Our other homes had only a small corner or a dining nook-turned-study. In this house, we converted the one-car garage.
Oh, that big blank space! Before I knew it, I was painting the walls yellow and putting a pastel silk sectional on hold at The Clearinghouse. Thank goodness I came to my senses.

I see the man room as an investment, and not just in my marriage. Every time we've toured a house, I observe an interesting phenomenon. My husband uses an inner radar to find the seller's cave. If there's a big TV or sound system, he examines the wattage and wiring. If it's a lovingly organized toolshop, his eyes glaze over. I wish I had had a camera when we stumbled upon an indoor basement gun range!
I used to laugh at this behavior; after all, I like to think my husband has slightly higher aesthetic sensibilities than the average man. But it happens every time.

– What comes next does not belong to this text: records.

(* ===== verification/Bytes.v ===== *)
(** * Bytes, big-endian integers and CRC-32C

    What [broker/log] and [billing/event] use of [encoding/binary] and
    [hash/crc32]. A [byte] is the standard library's; [Z] values stand for the
    unsigned integers, with shifts and masks as the Go code writes them. *)

From Stdlib Require Export Strings.Byte.
From S2P Require Import Prelude.

(** ** Bytes *)

Definition byte_val (b : byte) : Z := Z.of_N (Byte.to_N b).

(** The conversion [byte(v)]. *)
Definition byte_of (v : Z) : byte := default x00 (Byte.of_N (Z.to_N (v mod 256))).

#[global] Instance byte_eq_dec : EqDecision byte := Byte.byte_eq_dec.

Lemma byte_val_range b : 0 <= byte_val b < 256.
Proof. unfold byte_val. pose proof (Byte.to_N_bounded b). lia. Qed.

Lemma byte_val_of v : byte_val (byte_of v) = v mod 256.
Proof.
  unfold byte_val, byte_of. destruct (Byte.of_N (Z.to_N (v mod 256))) as [b|] eqn:E.
  - apply Byte.to_of_N in E. simpl. rewrite E. lia.
  - apply Byte.of_N_None_iff in E. lia.
Qed.

Lemma byte_of_val b : byte_of (byte_val b) = b.
Proof.
  unfold byte_of. rewrite Z.mod_small by apply byte_val_range. unfold byte_val. rewrite N2Z.id.
  by rewrite Byte.of_to_N.
Qed.

#[global] Instance byte_val_inj : Inj (=) (=) byte_val.
Proof. intros a b H. by rewrite <- (byte_of_val a), H, byte_of_val. Qed.

Lemma byte_of_ext a b : a mod 256 = b mod 256 -> byte_of a = byte_of b.
Proof. intros H. apply (inj byte_val). by rewrite !byte_val_of. Qed.

(** Equality of explicit byte lists, byte by byte. *)
Ltac bytes_eq := repeat (apply f_equal2; [first [apply byte_of_ext; lia | apply (inj byte_val); rewrite byte_val_of; lia]|]); try done.

(** ** encoding/binary, big-endian *)

Definition PutUint32 (v : Z) : list byte :=
  [byte_of (Z.shiftr v 24); byte_of (Z.shiftr v 16); byte_of (Z.shiftr v 8); byte_of v].

Definition Uint32 (b : list byte) : Z :=
  match b with
  | b0 :: b1 :: b2 :: b3 :: _ =>
      Z.lor (byte_val b3) (Z.lor (Z.shiftl (byte_val b2) 8)
        (Z.lor (Z.shiftl (byte_val b1) 16) (Z.shiftl (byte_val b0) 24)))
  | _ => 0
  end.

Definition PutUint64 (v : Z) : list byte := PutUint32 (Z.shiftr v 32) ++ PutUint32 v.

Definition Uint64 (b : list byte) : Z :=
  Z.lor (Uint32 (drop 4 b)) (Z.shiftl (Uint32 b) 32).

Lemma lor_shiftl a b n : 0 <= n -> 0 <= a < 2 ^ n -> Z.lor a (Z.shiftl b n) = a + b * 2 ^ n.
Proof.
  intros Hn Ha. rewrite <- Z.shiftl_mul_pow2 by done. symmetry.
  assert (Hz : Z.land a (Z.shiftl b n) = 0).
  { apply Z.bits_inj'. intros i Hi. rewrite Z.land_spec, Z.bits_0.
    destruct (Z.lt_ge_cases i n).
    - rewrite (Z.shiftl_spec_low b n i) by lia. apply andb_false_r.
    - destruct (Z.eq_dec a 0) as [->|]; [by rewrite Z.bits_0|].
      rewrite (Z.bits_above_log2 a i); [done|lia|]. assert (Z.log2 a < n); [|lia].
      apply Z.log2_lt_pow2; lia. }
  rewrite Z.add_nocarry_lxor by done. by apply Z.lxor_lor.
Qed.

Lemma Uint32_alt b0 b1 b2 b3 t :
  Uint32 (b0 :: b1 :: b2 :: b3 :: t)
  = byte_val b3 + byte_val b2 * 2 ^ 8 + byte_val b1 * 2 ^ 16 + byte_val b0 * 2 ^ 24.
Proof.
  pose proof (byte_val_range b0). pose proof (byte_val_range b1).
  pose proof (byte_val_range b2). pose proof (byte_val_range b3).
  unfold Uint32.
  assert (Z.shiftl (byte_val b0) 24 = Z.shiftl (Z.shiftl (byte_val b0) 8) 16) as -> by (by rewrite Z.shiftl_shiftl).
  rewrite <- Z.shiftl_lor.
  assert (Z.shiftl (Z.lor (byte_val b1) (Z.shiftl (byte_val b0) 8)) 16
    = Z.shiftl (Z.shiftl (Z.lor (byte_val b1) (Z.shiftl (byte_val b0) 8)) 8) 8) as -> by (by rewrite Z.shiftl_shiftl).
  rewrite <- Z.shiftl_lor. rewrite !lor_shiftl by (rewrite ?lor_shiftl; lia). lia.
Qed.

Lemma PutUint32_length v : length (PutUint32 v) = 4%nat.
Proof. done. Qed.

Lemma Uint32_Put v t : 0 <= v < 4294967296 -> Uint32 (PutUint32 v ++ t) = v.
Proof.
  intros Hv. unfold PutUint32. simpl app. rewrite Uint32_alt, !byte_val_of.
  rewrite !Z.shiftr_div_pow2 by lia. lia.
Qed.

Lemma Uint32_Put_id v : 0 <= v < 4294967296 -> Uint32 (PutUint32 v) = v.
Proof. intros Hv. rewrite <- (app_nil_r (PutUint32 v)). by apply Uint32_Put. Qed.

Lemma Put_Uint32 b : length b = 4%nat -> PutUint32 (Uint32 b) = b.
Proof.
  intros H. destruct b as [|b0 [|b1 [|b2 [|b3 [|]]]]]; try done. rewrite Uint32_alt.
  pose proof (byte_val_range b0). pose proof (byte_val_range b1).
  pose proof (byte_val_range b2). pose proof (byte_val_range b3).
  unfold PutUint32. rewrite !Z.shiftr_div_pow2 by lia.
  bytes_eq.
Qed.

Lemma Uint32_range b : 0 <= Uint32 b < 4294967296.
Proof.
  destruct b as [|b0 [|b1 [|b2 [|b3 t]]]]; try (simpl; lia). rewrite Uint32_alt.
  pose proof (byte_val_range b0). pose proof (byte_val_range b1).
  pose proof (byte_val_range b2). pose proof (byte_val_range b3). lia.
Qed.

Lemma PutUint32_mod v : PutUint32 v = PutUint32 (v mod 4294967296).
Proof.
  unfold PutUint32. rewrite !Z.shiftr_div_pow2 by lia.
  bytes_eq.
Qed.

Lemma Uint64_Put v t : 0 <= v < 18446744073709551616 -> Uint64 (PutUint64 v ++ t) = v.
Proof.
  intros Hv. unfold Uint64, PutUint64. rewrite <- app_assoc.
  rewrite (drop_app_length' _ _ 4) by done.
  rewrite (PutUint32_mod v), !Uint32_Put by (rewrite ?Z.shiftr_div_pow2; lia).
  rewrite lor_shiftl by lia. rewrite Z.shiftr_div_pow2 by lia. lia.
Qed.

Lemma PutUint64_length v : length (PutUint64 v) = 8%nat.
Proof. done. Qed.

#[export] Hint Rewrite PutUint32_length PutUint64_length : lens.

(** ** hash/crc32, Castagnoli polynomial *)

Definition Castagnoli : Z := 2197175160. (* 0x82f63b78 *)

Definition crc_mask : Z := 4294967295. (* 0xffffffff *)

(** One bit of [simpleMakeTable]'s inner loop. *)
Definition crc_step (c : Z) : Z :=
  if Z.odd c then Z.lxor (Z.shiftr c 1) Castagnoli else Z.shiftr c 1.

Fixpoint crc_steps (n : nat) (c : Z) : Z :=
  match n with
  | O => c
  | S m => crc_steps m (crc_step c)
  end.

(** [crcTable[i]] of [crc32.MakeTable(crc32.Castagnoli)]. *)
Definition crc_table (i : Z) : Z := crc_steps 8 i.

(** [crc = tab[byte(crc)^v] ^ (crc >> 8)] *)
Definition crc_byte (c : Z) (v : byte) : Z :=
  Z.lxor (crc_table (Z.lxor (Z.land c 255) (byte_val v))) (Z.shiftr c 8).

(** [crc32.Update]: the register is complemented on the way in and out, so
    writing two chunks in turn is writing their concatenation. *)
Definition crc_Write (crc : Z) (p : list byte) : Z :=
  Z.lxor (foldl crc_byte (Z.lxor crc crc_mask) p) crc_mask.

Definition crc32c (p : list byte) : Z := crc_Write 0 p.

Example crc32c_check : crc32c (String.list_byte_of_string "123456789") = 3808858755. (* 0xe3069283 *)
Proof. vm_compute. reflexivity. Qed.

Lemma crc_Write_app crc p q : crc_Write (crc_Write crc p) q = crc_Write crc (p ++ q).
Proof.
  unfold crc_Write. by rewrite foldl_app, Z.lxor_assoc, Z.lxor_nilpotent, Z.lxor_0_r.
Qed.

(** *** Range *)

Definition u32_bits (c : Z) : Prop := forall i, 32 <= i -> Z.testbit c i = false.

Lemma u32_bits_range c : 0 <= c < 4294967296 -> u32_bits c.
Proof.
  intros Hc i Hi. destruct (Z.eq_dec c 0) as [->|]; [by rewrite Z.bits_0|].
  apply Z.bits_above_log2; [lia|]. assert (Z.log2 c < 32); [|lia]. apply Z.log2_lt_pow2; lia.
Qed.

Lemma range_u32_bits c : u32_bits c -> 0 <= c < 4294967296.
Proof.
  intros H. assert (c = c mod 2 ^ 32) as ->; [|lia].
  apply Z.bits_inj'. intros i Hi. rewrite Z.testbit_mod_pow2 by lia.
  destruct (Z.ltb_spec i 32); [done|]. by rewrite H.
Qed.

Lemma crc_step_u32 c : u32_bits c -> u32_bits (crc_step c).
Proof.
  intros H i Hi. unfold crc_step.
  destruct (Z.odd c); rewrite ?Z.lxor_spec, Z.shiftr_spec, H by lia; [|done].
  by rewrite (u32_bits_range Castagnoli) by (unfold Castagnoli; lia).
Qed.

Lemma crc_steps_u32 n c : u32_bits c -> u32_bits (crc_steps n c).
Proof. revert c. induction n; intros c H; simpl; [done|]. by apply IHn, crc_step_u32. Qed.

(** *** The register is a linear map: eight bit-steps of the xor *)

Lemma crc_step_xor a b : crc_step (Z.lxor a b) = Z.lxor (crc_step a) (crc_step b).
Proof.
  unfold crc_step. rewrite <- !Z.bit0_odd, Z.lxor_spec, Z.shiftr_lxor.
  destruct (Z.testbit a 0), (Z.testbit b 0); simpl;
    apply Z.bits_inj'; intros i Hi; rewrite !Z.lxor_spec;
    by destruct (Z.testbit (Z.shiftr a 1) i), (Z.testbit (Z.shiftr b 1) i), (Z.testbit Castagnoli i).
Qed.

Lemma crc_steps_xor n a b : crc_steps n (Z.lxor a b) = Z.lxor (crc_steps n a) (crc_steps n b).
Proof. revert a b. induction n; intros a b; simpl; [done|]. by rewrite crc_step_xor. Qed.

Lemma crc_steps_shiftl n h : 0 <= h -> crc_steps n (Z.shiftl h (Z.of_nat n)) = h.
Proof.
  revert h. induction n as [|n IH]; intros h Hh; cbn [crc_steps]; [apply Z.shiftl_0_r|].
  assert (crc_step (Z.shiftl h (Z.of_nat (S n))) = Z.shiftl h (Z.of_nat n)) as ->; [|by apply IH].
  unfold crc_step. rewrite <- Z.bit0_odd, Z.shiftl_spec_low by lia.
  rewrite Z.shiftr_shiftl_l by lia. f_equal. lia.
Qed.

Lemma crc_byte_steps c v : 0 <= c -> crc_byte c v = crc_steps 8 (Z.lxor c (byte_val v)).
Proof.
  intros Hc. unfold crc_byte, crc_table.
  rewrite <- (crc_steps_shiftl 8 (Z.shiftr c 8)) at 1 by (apply Z.shiftr_nonneg; lia).
  rewrite <- crc_steps_xor. f_equal. apply Z.bits_inj'. intros i Hi.
  rewrite !Z.lxor_spec, Z.land_spec. change 255 with (Z.ones 8). change (Z.of_nat 8) with 8.
  destruct (Z.lt_ge_cases i 8).
  - rewrite Z.ones_spec_low, Z.shiftl_spec_low, andb_true_r, xorb_false_r by lia. done.
  - rewrite Z.ones_spec_high, Z.shiftl_spec, Z.shiftr_spec, andb_false_r by lia.
    replace (i - 8 + 8) with i by lia. by destruct (Z.testbit c i), (Z.testbit (byte_val v) i).
Qed.

(** *** The step is injective, so a difference in the register never vanishes *)

Lemma crc_step_inj a b : u32_bits a -> u32_bits b -> crc_step a = crc_step b -> a = b.
Proof.
  intros Ha Hb H.
  assert (Htop : forall c, u32_bits c -> Z.testbit (crc_step c) 31 = Z.testbit c 0).
  { intros c Hc. unfold crc_step. rewrite <- Z.bit0_odd.
    destruct (Z.testbit c 0); rewrite ?Z.lxor_spec, Z.shiftr_spec, Hc by lia; done. }
  assert (H0 : Z.testbit a 0 = Z.testbit b 0) by (by rewrite <- !Htop, H).
  assert (Hs : Z.shiftr a 1 = Z.shiftr b 1).
  { unfold crc_step in H. rewrite <- !Z.bit0_odd, H0 in H. destruct (Z.testbit b 0); [|done].
    apply (f_equal (fun x => Z.lxor x Castagnoli)) in H.
    by rewrite !Z.lxor_assoc, Z.lxor_nilpotent, !Z.lxor_0_r in H. }
  apply Z.bits_inj'. intros i Hi. destruct (Z.eq_dec i 0) as [->|]; [done|].
  replace i with (i - 1 + 1) by lia. rewrite <- !Z.shiftr_spec by lia. by rewrite Hs.
Qed.

Lemma crc_steps_inj n a b : u32_bits a -> u32_bits b -> crc_steps n a = crc_steps n b -> a = b.
Proof.
  revert a b. induction n as [|n IH]; intros a b Ha Hb H; simpl in H; [done|].
  apply crc_step_inj; [done..|]. by apply IH; [apply crc_step_u32..|].
Qed.

Lemma u32_lxor a b : u32_bits a -> u32_bits b -> u32_bits (Z.lxor a b).
Proof. intros Ha Hb i Hi. by rewrite Z.lxor_spec, Ha, Hb. Qed.

Lemma byte_u32 b : u32_bits (byte_val b).
Proof. apply u32_bits_range. pose proof (byte_val_range b). lia. Qed.

Lemma crc_byte_u32 c v : u32_bits c -> u32_bits (crc_byte c v).
Proof.
  intros H. rewrite crc_byte_steps by (apply range_u32_bits in H; lia).
  apply crc_steps_u32, u32_lxor; [done|apply byte_u32].
Qed.

Lemma crc_mask_u32 : u32_bits crc_mask.
Proof. apply u32_bits_range. unfold crc_mask. lia. Qed.

Lemma crc_byte_inj a b v w :
  u32_bits a -> u32_bits b -> crc_byte a v = crc_byte b w ->
  Z.lxor a (byte_val v) = Z.lxor b (byte_val w).
Proof.
  intros Ha Hb H. rewrite !crc_byte_steps in H by (apply range_u32_bits in Ha, Hb; lia).
  eapply crc_steps_inj; [..|exact H]; apply u32_lxor; auto using byte_u32.
Qed.

Lemma lxor_cancel_l a b c : Z.lxor a b = Z.lxor a c -> b = c.
Proof.
  intros H. apply (f_equal (Z.lxor a)) in H.
  by rewrite <- !Z.lxor_assoc, Z.lxor_nilpotent, !Z.lxor_0_l in H.
Qed.

Lemma lxor_cancel_r a b c : Z.lxor b a = Z.lxor c a -> b = c.
Proof. rewrite !(Z.lxor_comm _ a). apply lxor_cancel_l. Qed.

Lemma crc_fold_u32 c p : u32_bits c -> u32_bits (foldl crc_byte c p).
Proof. revert c. induction p as [|v p IH]; intros c H; simpl; [done|]. by apply IH, crc_byte_u32. Qed.

(** Different registers stay different whatever equal bytes follow. *)
Lemma crc_fold_inj a b p : u32_bits a -> u32_bits b -> foldl crc_byte a p = foldl crc_byte b p -> a = b.
Proof.
  revert a b. induction p as [|v p IH]; intros a b Ha Hb H; simpl in H; [done|].
  apply IH in H; [|by apply crc_byte_u32..]. apply crc_byte_inj in H; [|done..]. by eapply lxor_cancel_r.
Qed.

Lemma crc32c_range p : 0 <= crc32c p < 4294967296.
Proof.
  apply range_u32_bits. unfold crc32c, crc_Write. rewrite Z.lxor_0_l.
  apply u32_lxor; [apply crc_fold_u32|]; apply crc_mask_u32.
Qed.

(** A message in which one byte changed has another checksum. *)
Lemma crc32c_one_byte p q v w : v <> w -> crc32c (p ++ v :: q) <> crc32c (p ++ w :: q).
Proof.
  intros Hne H. unfold crc32c, crc_Write in H. apply lxor_cancel_r in H. rewrite !foldl_app in H. simpl in H.
  assert (Hu : u32_bits (foldl crc_byte (Z.lxor 0 crc_mask) p)).
  { rewrite Z.lxor_0_l. apply crc_fold_u32, crc_mask_u32. }
  apply crc_fold_inj in H; [|by apply crc_byte_u32..].
  apply crc_byte_inj in H; [|done..]. apply lxor_cancel_l in H. by apply (inj byte_val) in H.
Qed.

Realtors assert that the woman buys the home based on the kitchen and bath. That may be true, but it's a lot easier to convince her husband if the home isn't cloyingly feminine. How much faster will he agree if he can picture himself relaxing in a space just for him?
At the very least, make sure you have a man-sized chair and reading lamp in your living room. Fan the latest issues of "American Angler" attractively on its end table. Don't ban your husband's treasures in pursuit of the perfect home.
Give up your Victorian guest room and make it a study Sherlock Holmes would enjoy. Instead of wincing when he brings home a plasma TV, grab your measuring tape. Display those electronics with taste, and you might just earn your money back when the next male buyer walks through the door.


Anonymous said...

Thanks! I thought you meant BATHROOMS had to appeal to men.

My husband has a man room, off the back of the garage, heated, drywalled, wired for all kinds of electrostuff, and wall to wall books.

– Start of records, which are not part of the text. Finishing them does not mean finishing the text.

(** Reading a section gives a reader over it, or over a prefix of it that then fails. *)
Lemma file_Reader_spec name pos n w r w' :
  file_Reader name pos n w = (r, w') ->
  fs w' = fs w /\
  let bs := take (Z.to_nat n) (drop (Z.to_nat pos) (content w name)) in
  (faults w = [] -> faults w' = [] /\ r = Ok (mkReader bs false)) /\
  exists bs1 t f, bs = bs1 ++ t /\ r = Ok (mkReader bs1 f).
Proof.
  unfold file_Reader. destruct (next_fault w) as [f w1] eqn:Hn. apply next_fault_eq in Hn as [Hfs Hno].
  rewrite (content_eq _ _ _ Hfs). cbv zeta. set (bs := take _ (drop _ _)).
  destruct f as [|k]; intros H; injection H as <- <-.
  - split_and!; [done|by intros [_ ?]%Hno|]. exists bs, [], false. by rewrite app_nil_r.
  - split_and!; [done|by intros [? _]%Hno|]. exists (take k bs), (drop k bs), true. by rewrite take_drop.
Qed.

Lemma seg_lookup_spec w s rs target :
  seg_inv w s rs -> 0 <= target ->
  exists rel : nat, Z.of_nat rel <= target /\ (rel <= length rs)%nat /\
    match index_lookup (sg_index s) target with
    | Some e => (ie_position e, ie_relOffset e)
    | None => (segmentHeaderSize, 0)
    end = (pos_of rs rel, Z.of_nat rel).
Proof.
  intros Hinv Ht. destruct (si_index _ _ _ Hinv) as [He Hs _].
  pose proof (index_lookup_spec (sg_index s) target Hs) as Hl.
  destruct (index_lookup (sg_index s) target) as [e|].
  - destruct Hl as (Hin & Hle & _). rewrite Forall_forall in He. destruct (He e Hin) as [((H0 & H1) & H2 & _) _].
    exists (Z.to_nat (ie_relOffset e)). split_and!; [lia|lia|]. rewrite H2. f_equal. lia.
  - exists 0%nat. split_and!; [lia|lia|]. done.
Qed.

Incidentally, my husband always checks the flushing POWER of the toilets, and legroom. No water-savers for him!

: ) Debbie

Mrs. Happy Housewife said...

Your husband's room looks great. My H has a home office. We call it his cave. :)

Catherine at Frugal Homemaker Plus said...

What a great idea. I'll have to figure out how to convert a corner of our apartment into a man room.

Anonymous said...

My DH calls his room "The Nerdery". I laugh every time he says, "I'm going to retire to the nerdery."

He has a metal green desk in there. Much like those old military desks. And I big wooden chair.